---------- Material for this task ----------

(** [cacao::payload::Payload], without the version, which is always 1. *)
Record CacaoPayload := mkCacaoPayload {
  pl_domain : string;
  pl_iss : string;
  pl_statement : option string;
  pl_aud : string;
  pl_nonce : string;
  pl_iat : string;
  pl_exp : option string;
  pl_nbf : option string;
  pl_request_id : option string;
  pl_resources : option (list string);
}.

(** The library's part: the header EIP-4361, the message to sign and its
    EIP-191 signature ([None]: it fails); the verification of a CACAO without a
    blockchain provider ([MockGetRpcUrl]). *)
Class CacaoSigner `{CacaoOps} := {
  WALLETCONNECT_IDENTITY_KEY : string;
  to_rfc3339 : Z → string;
  signed : bytes → CacaoPayload → option Cacao;
  verify_offline : Cacao → option bool;
}.

(** A signed CACAO has the payload's fields; the identity key is read from its
    audience, a did:key or a URL with the key as a parameter; an EIP-191
    signature is verified without a provider, and verification is an error or
    true. *)
Class CacaoSignerLaws `{CacaoSigner, SigOps, UrlOps} : Prop := {
  signed_fields k p c : signed k p = Some c →
    cacao_iss c = pl_iss p ∧ cacao_domain c = pl_domain p ∧
    cacao_statement c = pl_statement p ∧ cacao_resources c = pl_resources p ∧
    cacao_nbf c = pl_nbf p ∧ cacao_exp c = pl_exp p;
  signed_identity_key k p c key : signed k p = Some c →
    pl_aud p = to_did_key key ∨
    (∃ s url, url_parse s = Some url ∧
       pl_aud p = url_to_string
         (url_append_pair url WALLETCONNECT_IDENTITY_KEY (to_did_key key))) →
    cacao_identity_key c = Some (client_id_to_string key);
  signed_verify k p c i : signed k p = Some c → cacao_verify i c = verify_offline c;
  verify_always_true c b : verify_offline c = Some b → b = true;
}.

(** [impl Serialize for ReCapDetailsObject]. *)
Definition ability_entry (e : Ability * list Value) : string * list Value :=
  (ability_to_string e.1, e.2).
Definition recap_entries (recap : ReCapDetailsObject) : RawRecap :=
  (λ e : string * Abilities, (e.1, ability_entry <$> map_to_list e.2)) <$> map_to_list (att recap).

Section sign_cacao.
Context `{!Ext, !UrlOps, env : !Env, !CacaoOps, !CacaoSigner, !Json RawRecap}.

(** [None] is an [unwrap] or [expect] that panics. *)
Definition recap_terms (d : option string) (app_domain did_key keys_server_url : string)
    : option (string * string * list string) :=
  let recap := build_recap_details_object d in
  uri ← encode_recaip_uri (recap_entries recap);
  url ← url_parse ("https://" +:+ app_domain);
  Some (build_statement recap,
        url_to_string (url_append_pair url WALLETCONNECT_IDENTITY_KEY did_key),
        [keys_server_url; uri]).

(** The statement, the audience and the resources. *)
Definition cacao_terms (app_domain : string) (auth : CacaoAuth) (did_key keys_server_url : string)
    : option (string * string * list string) :=
  match auth with
  | Statement statement => Some (statement, did_key, [keys_server_url])
  | AllApps => recap_terms None app_domain did_key keys_server_url
  | ThisApp => recap_terms (Some app_domain) app_domain did_key keys_server_url
  end.

Definition sign_cacao {E} (app_domain : DidWeb) (account : AccountId) (auth : CacaoAuth)
    (identity_public_key : bytes) (keys_server_url : string) (account_signing_key : bytes)
    : App E Cacao :=
  let did_key := to_did_key identity_public_key in
  '(statement, aud, resources) ←
    lift (unwrap (cacao_terms (domain app_domain) auth did_key keys_server_url));
  nonce ← random_bytes 10;
  now ← utc_now;
  cacao ← lift (unwrap (signed account_signing_key
    (mkCacaoPayload (domain app_domain) (to_did_pkh account) (Some statement) aud
       (hex_encode nonce) (to_rfc3339 now) None None None (Some resources))));
  lift (unwrap (verify_offline cacao)) ;;
  mret cacao.
End sign_cacao.

(** ** What it grants *)

(** What the server reads from a CACAO signed for the app at [d]. *)
Definition granted (auth : CacaoAuth) (d : string)
    : outcome IdentityVerificationClientError AuthorizedApp :=
  match auth with
  | Statement s => ok_or (parse_cacao_statement s d) CacaoStatementInvalid
  | AllApps => Ok Unlimited
  | ThisApp =>
      if String.eqb d ABILITY_ABILITY_ALL_APPS_MAGIC then Ok Unlimited
      else if no_char "_" d then Ok (Limited d)
      else Err CacaoRecapAbilityNameNotValidDomain
  end.

(** ** Lemmas *)

Definition dns_char (c : ascii) : bool :=
  ascii_is_lower c || ascii_is_digit c || Ascii.eqb c "-" || Ascii.eqb c "_" || Ascii.eqb c ".".

Lemma dns_char_name c : dns_char c = true → name_char c = true.
Proof. by destruct c as [[] [] [] [] [] [] [] []]. Qed.

Lemma dns_char_domain c : dns_char c = true → domain_char c = negb (Ascii.eqb "_" c).
Proof. by destruct c as [[] [] [] [] [] [] [] []]. Qed.

Lemma is_domain_spec d :
  is_domain d = true ↔ d ≠ EmptyString ∧ str_forallb dns_char d = true.
Proof.
  unfold is_domain. rewrite is_match_spec. split.
  - intros [c Hc]. unfold HttpHandlers.DOMAIN_REGEX, RPlus in Hc. inv_matches.
    split; [|done]. intros ->. simpl in *; lia.
  - intros [Hn Hd]. exists []. constructor; [done| |done]. destruct d; [done|]. simpl. lia.
Qed.

(** A domain [subscribe_topic] accepts can be the app of a recap unless it has
    an underscore. *)
Lemma recap_domain d :
  is_domain d = true → is_match Identity.DOMAIN_REGEX d = no_char "_" d.
Proof.
  intros [Hn Hd]%is_domain_spec.
  assert (str_forallb domain_char d = no_char "_" d) as <-.
  { clear Hn. unfold no_char. induction d as [|c d IH]; [done|]. cbn in *.
    apply andb_prop in Hd as [Hc Hd]. by rewrite (dns_char_domain c Hc), IH. }
  destruct (str_forallb domain_char d) eqn:E.
  - by apply domain_regex_spec.
  - apply not_true_iff_false. rewrite domain_regex_spec. intros [_ H]. congruence.
Qed.

(** What the one ability of a recap of this server stands for. *)
Lemma app_of_one_ability d :
  app_of_abilities {[mkAbility ABILITY_NAMESPACE_MANAGE (d +:+ ABILITY_ABILITY_SUFFIX)
                       := [VObject []]]} =
  (if String.eqb d ABILITY_ABILITY_ALL_APPS_MAGIC then Ok Unlimited
   else if is_match Identity.DOMAIN_REGEX d then Ok (Limited d)
   else Err CacaoRecapAbilityNameNotValidDomain).
Proof.
  unfold app_of_abilities. rewrite map_to_list_singleton. cbn [head length Nat.ltb Nat.leb].
  cbn -[strip_suffix String.eqb is_match]. rewrite strip_suffix_app. done.
Qed.

Section recap.
Context `{!Ext, !Base64Laws, !UrlOps, env : !Env, !CacaoOps, !CacaoSigner, !Json RawRecap,
  !JsonLaws RawRecap}.

(** The app named in the recap, or the word for all apps. *)
Abbreviation named o := (default ABILITY_ABILITY_ALL_APPS_MAGIC o).

Lemma parse_own_recap o uri :
  str_forallb dns_char (named o) = true →
  encode_recaip_uri (recap_entries (build_recap_details_object o)) = Some uri →
  parse_recap (Some uri) = Ok (Some (build_recap_details_object o)).
Proof.
  intros Hd Huri.
  destruct (recap_uri_roundtrip (recap_entries (build_recap_details_object o))
              (att (build_recap_details_object o))) as ((uri' & Huri' & Hp) & _).
  - unfold recap_entries, build_recap_details_object. cbn [att].
    rewrite map_to_list_singleton. cbn [fmap list_fmap fst snd].
    unfold id. rewrite map_to_list_singleton. cbn [fmap list_fmap att_of_entries].
    set (ab := mkAbility _ _).
    assert (ability_from_str (ability_to_string ab) = Some ab) as Hab.
    { apply ability_from_str_iff. split; [done|]. unfold ab. cbn [namespace name].
      split_and!; [done|by vm_compute| |].
      - intros He%(f_equal String.length). rewrite str_length_app in He.
        unfold ABILITY_ABILITY_SUFFIX in He. cbn in He. lia.
      - rewrite str_forallb_app. apply andb_true_iff. split; [|by vm_compute].
        eapply str_forallb_impl; [|exact Hd]. apply dns_char_name. }
    unfold ability_entry, id. cbn [fst snd abilities_of_entries]. rewrite Hab.
    cbn [mbind option_bind]. by rewrite !insert_empty.
  - intros u [m Hm]. unfold build_recap_details_object in Hm. cbn [att] in Hm.
    apply lookup_singleton_Some in Hm as [<- _]. by vm_compute.
  - assert (uri' = uri) as <- by congruence. exact Hp.
Qed.

Lemma own_recap_prefix raw uri :
  encode_recaip_uri raw = Some uri → starts_with RECAP_URI_PREFIX uri = true.
Proof.
  unfold encode_recaip_uri, starts_with. intros (p & _ & [= <-])%bind_Some.
  by rewrite strip_prefix_app.
Qed.

Lemma cacao_app_own_recap o ksu uri d :
  str_forallb dns_char (named o) = true → starts_with RECAP_URI_PREFIX ksu = false →
  encode_recaip_uri (recap_entries (build_recap_details_object o)) = Some uri →
  cacao_app (Some (build_statement (build_recap_details_object o))) (Some [ksu; uri]) d =
  (if String.eqb (named o) ABILITY_ABILITY_ALL_APPS_MAGIC then Ok Unlimited
   else if is_match Identity.DOMAIN_REGEX (named o) then Ok (Limited (named o))
   else Err CacaoRecapAbilityNameNotValidDomain).
Proof.
  intros Hd Hk Huri. unfold cacao_app. cbn [ok_or mbind outcome_bind default].
  unfold id. rewrite !filter_cons, Hk, (own_recap_prefix _ _ Huri), filter_nil.
  cbn [decide length Nat.ltb Nat.leb]. cbn -[parse_recap build_statement].
  rewrite (parse_own_recap _ _ Hd Huri). cbn [map_err mbind outcome_bind].
  rewrite (proj2 (ends_with_spec _ _)) by (by exists EmptyString). cbn [negb mbind outcome_bind].
  unfold build_recap_details_object. cbn [att]. rewrite lookup_singleton_eq.
  cbn [ok_or mbind outcome_bind]. apply app_of_one_ability.
Qed.

Lemma recap_terms_inv o d key ksu statement aud resources :
  recap_terms o d key ksu = Some (statement, aud, resources) →
  ∃ uri url, encode_recaip_uri (recap_entries (build_recap_details_object o)) = Some uri ∧
    url_parse ("https://" +:+ d) = Some url ∧
    statement = build_statement (build_recap_details_object o) ∧
    aud = url_to_string (url_append_pair url WALLETCONNECT_IDENTITY_KEY key) ∧
    resources = [ksu; uri].
Proof.
  unfold recap_terms. generalize (build_recap_details_object o). intros recap.
  intros (uri & Huri & (url & Hurl & [= <- <- <-])%bind_Some)%bind_Some. by exists uri, url.
Qed.

Lemma cacao_app_granted d auth key ksu statement aud resources :
  starts_with RECAP_URI_PREFIX ksu = false → (auth = ThisApp → is_domain d = true) →
  cacao_terms d auth key ksu = Some (statement, aud, resources) →
  cacao_app (Some statement) (Some resources) d = granted auth d.
Proof.
  intros Hk Hd. destruct auth; cbn [cacao_terms granted].
  - intros [= <- <- <-]. unfold cacao_app. cbn [ok_or mbind outcome_bind default].
    unfold id. rewrite !filter_cons, Hk, filter_nil. cbn -[parse_recap].
    by rewrite (proj2 (parse_recap_None (Some ksu))) by (by intros ? [= <-]).
  - intros (uri & u & Huri & _ & -> & _ & ->)%recap_terms_inv.
    etransitivity; [apply (cacao_app_own_recap None); done || exact Huri|].
    cbn [default]. by rewrite String.eqb_refl.
  - intros (uri & u & Huri & _ & -> & _ & ->)%recap_terms_inv.
    specialize (Hd eq_refl). pose proof (proj1 (is_domain_spec d) Hd) as [_ Hc].
    etransitivity; [apply (cacao_app_own_recap (Some d)); done || exact Huri|].
    cbn [default]. unfold id. by rewrite recap_domain.
Qed.

(** The audience of what is signed names the identity key. *)
Lemma cacao_terms_aud d auth key ksu statement aud resources :
  cacao_terms d auth key ksu = Some (statement, aud, resources) →
  aud = key ∨ ∃ s url, url_parse s = Some url ∧
    aud = url_to_string (url_append_pair url WALLETCONNECT_IDENTITY_KEY key).
Proof.
  destruct auth; cbn [cacao_terms].
  - intros [= _ <- _]. by left.
  - intros (uri & u & _ & Hu & _ & -> & _)%recap_terms_inv. right. eauto.
  - intros (uri & u & _ & Hu & _ & -> & _)%recap_terms_inv. right. eauto.
Qed.
End recap.

(** ** What a wallet signs is what the server reads *)

Section signed.
Context `{!Ext, !Base64Laws, !DidLaws, !UrlOps, env : !Env, !CacaoOps, !CacaoSigner,
  !CacaoSignerLaws, !Msgpack Cacao, !Json KeyServerResponse, !Json RawRecap, !JsonLaws RawRecap}.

----------

About this task >>
Using the data above, transcribe the lines that run from the line with "pl_exp : option string;" to the line with "signature is verified", both ends kept, and output nothing else.

The completed task >>
  pl_exp : option string;
  pl_nbf : option string;
  pl_request_id : option string;
  pl_resources : option (list string);
}.

(** The library's part: the header EIP-4361, the message to sign and its
    EIP-191 signature ([None]: it fails); the verification of a CACAO without a
    blockchain provider ([MockGetRpcUrl]). *)
Class CacaoSigner `{CacaoOps} := {
  WALLETCONNECT_IDENTITY_KEY : string;
  to_rfc3339 : Z → string;
  signed : bytes → CacaoPayload → option Cacao;
  verify_offline : Cacao → option bool;
}.

(** A signed CACAO has the payload's fields; the identity key is read from its
    audience, a did:key or a URL with the key as a parameter; an EIP-191
    signature is verified without a provider, and verification is an error or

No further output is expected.